Angry Mob Burns Down Ebola Hospital After Learning They Can't Take Free Biohazard Souvenir Home

DEMOCRATIC REPUBLIC OF CONGO — In what public health officials are calling 'a completely understandable yet deeply unfortunate misunderstanding about how infectious diseases work,' an enraged mob torched an Ebola treatment facility Tuesday after staff declined to release a contaminated body for a traditional burial, citing what experts described as 'literally every rule of medicine ever written.
The incident began when family members arrived at the treatment center expecting the same level of customer service one might find at, say, a Costco return desk, only to be told that their beloved deceased relative had been classified as, quote, 'an active biological weapon wrapped in a human-shaped container.'
'We just wanted to take Uncle Mbeki home,' explained one furious relative, gesturing toward the smoldering remains of what was previously a sterile medical tent worth approximately four million dollars in international aid funding. 'Is that so much to ask?
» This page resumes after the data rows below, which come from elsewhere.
Lemma options_loop_bounds (progname : string) (gs : list getopt_ret) :
  forall o o' : options,
  options_in_bounds o -> options_loop progname o gs = inl o' ->
  options_in_bounds o'.
Proof.
  induction gs as [| g gs IH]; intros o o' Ho E; simpl in E.
  - injection E as <-. exact Ho.
  - destruct (handle_opt progname o g) as [o1 | stop] eqn:H; [| discriminate].
    exact (IH o1 o' (handle_opt_bounds _ _ _ _ Ho H) E).
Qed.

(** Every configuration [main] hands to [line_writer] is made of [int]s
    within the documented bounds. *)
Lemma main_config_bounds (progname file : string) (gs : list getopt_ret)
      (o : options) :
  options_loop progname default_options gs = inl o ->
  let c := config_of o file in
  int_config c /\
  INTERVAL_MIN <= interval c <= INTERVAL_MAX /\
  0 < iterations c <= ITERATION_MAX /\
  0 <= failmax c <= FAILURE_MAX /\
  0 <= blocksize c <= BS_MAX.
Proof.
  intros E.
  assert (D : options_in_bounds default_options)
    by (unfold options_in_bounds, default_options, INTERVAL_MIN, INTERVAL_MAX,
          ITERATION_MAX, FAILURE_MAX, BS_MAX, INTERVAL_DEFAULT, FAILURE_DEFAULT;
        simpl; lia).
  pose proof (options_loop_bounds _ _ _ _ D E) as B.
  unfold options_in_bounds, INTERVAL_MIN, INTERVAL_MAX, ITERATION_MAX,
    FAILURE_MAX, BS_MAX in *.
  unfold config_of, int_config. simpl.
  rewrite !to_int_id by (unfold is_int, INT_MIN, INT_MAX; lia).
  unfold is_int, INT_MIN, INT_MAX. lia.
Qed.

(** How [main] goes on once the options are read without an [exit]. *)
Lemma main_after_options (argv : list string) (e : env)
      (rets : list getopt_ret) (positional : list string) (o : options) :
  getopt_all (posixly_correct e) optstring (tl argv) = (rets, positional) ->
  options_loop (hd EmptyString argv) default_options rets = inl o ->
  main argv e =
  if negb (Z.of_nat (length positional) =? 1) then
    ([EvPrint Stderr MsgOneFilename], Exited EXIT_FAILURE)
  else
    match line_writer (config_of o (hd EmptyString positional)) e with
    | (ev, Returned _) => (ev, Returned 0)
    | (ev, o') => (ev, o')
    end.
Proof.
  intros G O. unfold main. rewrite G, O.
  replace (Z.of_nat (length argv) - Z.of_nat (length positional) + 1
           =? Z.of_nat (length argv))
    with (Z.of_nat (length positional) =? 1); [reflexivity |].
  destruct (Z.eqb_spec (Z.of_nat (length positional)) 1);
    destruct (Z.eqb_spec (Z.of_nat (length argv) - Z.of_nat (length positional) + 1)
                (Z.of_nat (length argv))); (reflexivity || lia).
Qed.

(** C1 fails on the code.  On every command line that gets as far as
    [line_writer], when the file cannot be opened, or cannot be locked where
    a lock was asked for, [line_writer] prints its complaint and returns 1,
    but [main] drops that value and returns 0: the process ends with the
    success status. *)
Theorem main_ignores_line_writer_status (argv : list string) (e : env)
        (rets : list getopt_ret) (file : string) (o : options) :
  getopt_all (posixly_correct e) optstring (tl argv) = (rets, [file]) ->
  options_loop (hd EmptyString argv) default_options rets = inl o ->
  ~ acquired (config_of o file) e ->
  exists ev,
    line_writer (config_of o file) e = (ev, Returned 1) /\
    filter is_stderr ev <> [] /\
    main argv e = (ev, Returned 0) /\
    exit_status (snd (main argv e)) = Some EXIT_SUCCESS.
Proof.
  intros G O Ha. rewrite (main_after_options argv e rets [file] o G O).
  simpl. unfold line_writer. cbv zeta.
  destruct (Z.eqb_spec (open_ret e) (-1)) as [Ho | Ho].
  - eexists. split; [reflexivity |]. split; [| split; reflexivity].
    unfold prologue. rewrite !filter_app. simpl. discriminate.
  - destruct (Z.eqb_spec (excl_lock (config_of o file)) 0) as [Hx | Hx];
      [exfalso; apply Ha; split; auto |].
    destruct (Z.eqb_spec (flock_ret e) (-1)) as [Hl | Hl];
      [| exfalso; apply Ha; split; auto].
    cbn [negb andb]. eexists. split; [reflexivity |].
    split; [| split; reflexivity].
    unfold prologue. rewrite !filter_app. simpl. discriminate.
Qed.

Lemma main_ignores_line_writer_status_witness :
  exists ev,
    line_writer (config_of default_options "/no/such/dir/out.txt") no_open_env
      = (ev, Returned 1) /\
    filter is_stderr ev <> [] /\
    main ["timed-writer"; "/no/such/dir/out.txt"]%string no_open_env
      = (ev, Returned 0) /\
    exit_status (snd (main ["timed-writer"; "/no/such/dir/out.txt"]%string
                        no_open_env)) = Some EXIT_SUCCESS.
Proof.
  apply (main_ignores_line_writer_status
           ["timed-writer"; "/no/such/dir/out.txt"]%string no_open_env
           [] "/no/such/dir/out.txt" default_options).
  - reflexivity.
  - reflexivity.
  - unfold acquired. simpl. intros [H _]. apply H. reflexivity.
Defined.

(** A run that makes all its iterations ends with status 0. *)
Lemma main_completed_status (argv : list string) (e : env)
      (rets : list getopt_ret) (file : string) (o : options) (ev : list event) :
  getopt_all (posixly_correct e) optstring (tl argv) = (rets, [file]) ->
  options_loop (hd EmptyString argv) default_options rets = inl o ->
  line_writer (config_of o file) e = (ev, Returned 0) ->
  main argv e = (ev, Returned 0).
Proof.
  intros G O L. rewrite (main_after_options argv e rets [file] o G O).
  simpl. rewrite L. reflexivity.
Qed.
He barely has any Ebola on him.'
Dr. Emmanuel Lukusa, the facility's chief epidemiologist, attempted to explain the situation using diagrams, charts, and a hand puppet named 'Señor No-Touchy,' all of which were also subsequently set on fire.
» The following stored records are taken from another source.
(** X14. The administrator check of [handle_buttons] is never reached:
    whenever the dispatch of [main] hands an update to [handle_buttons],
    its text is neither the add nor the remove button, because the
    conversation handler, first in the group, has taken those.  What
    [handle_buttons] then does is [get_result] for the query button and
    nothing for any other text. *)
Theorem admin_guard_is_never_reached (w : world) (u : update) :
  conv_check_update w u = None ->
  (TEXT u && negb (COMMAND u))%bool = true ->
  (text u <> Config.add_button /\ text u <> Config.remove_button) /\
  handle_buttons u w
    = (load_users ≫= fun _ =>
         if bool_decide (text u = Config.main_button) then get_result u else mret RetNone) w.
Proof.
  intros Hconv Hplain.
  assert (Hnot : text u <> Config.add_button /\ text u <> Config.remove_button).
  { unfold conv_check_update in Hconv.
    destruct (conversations w !! conv_key u) as [s|].
    - rewrite first_match_states, Hplain in Hconv. discriminate.
    - unfold first_match, entry_points, MessageHandler in Hconv. simpl in Hconv.
      split; intros Htext.
      + rewrite (button_is_text u Config.add_button) in Hconv by (discriminate || exact Htext).
        discriminate.
      + rewrite (button_is_text u Config.remove_button) in Hconv
          by (discriminate || exact Htext).
        destruct (TEXT u && Regex Config.add_button u)%bool; discriminate. }
  split; [exact Hnot|]. destruct Hnot as [Hadd Hrm].
  unfold handle_buttons. unfold mbind, M_bind.
  destruct (load_users w) as [[data|e] w1]; [|reflexivity].
  assert (Hguard : bool_decide (text u ∈ [Config.add_button; Config.remove_button]) = false).
  { apply bool_decide_eq_false_2. intros Hin.
    apply elem_of_cons in Hin as [?|Hin]; [contradiction|].
    apply elem_of_cons in Hin as [?|Hin]; [contradiction|]. inversion Hin. }
  rewrite Hguard. simpl.
  rewrite (bool_decide_eq_false_2 _ Hadd), (bool_decide_eq_false_2 _ Hrm).
  destruct (bool_decide (text u = Config.main_button)); reflexivity.
Qed.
'We understand the community is upset,' said Dr. Lukusa from behind six layers of protective equipment and what appeared to be a bunker. 'But there is a non-zero chance that taking the body to a public funeral where everyone hugs it goodbye would result in slightly more Ebola.'
WHO representatives flew in to assess the damage, landing just in time to watch the last remaining tent collapse dramatically, like a very expensive s'more.
Meanwhile, the mob has reportedly filed a formal complaint with the hospital's Yelp page, leaving a one-star review titled 'Refused to give us the plague corpse. Very rude. Would not recommend.'
At press time, international aid organizations had pledged to rebuild the facility, adding that they were 'cautiously optimistic' about the new location they'd selected, approximately 400 miles away from everyone.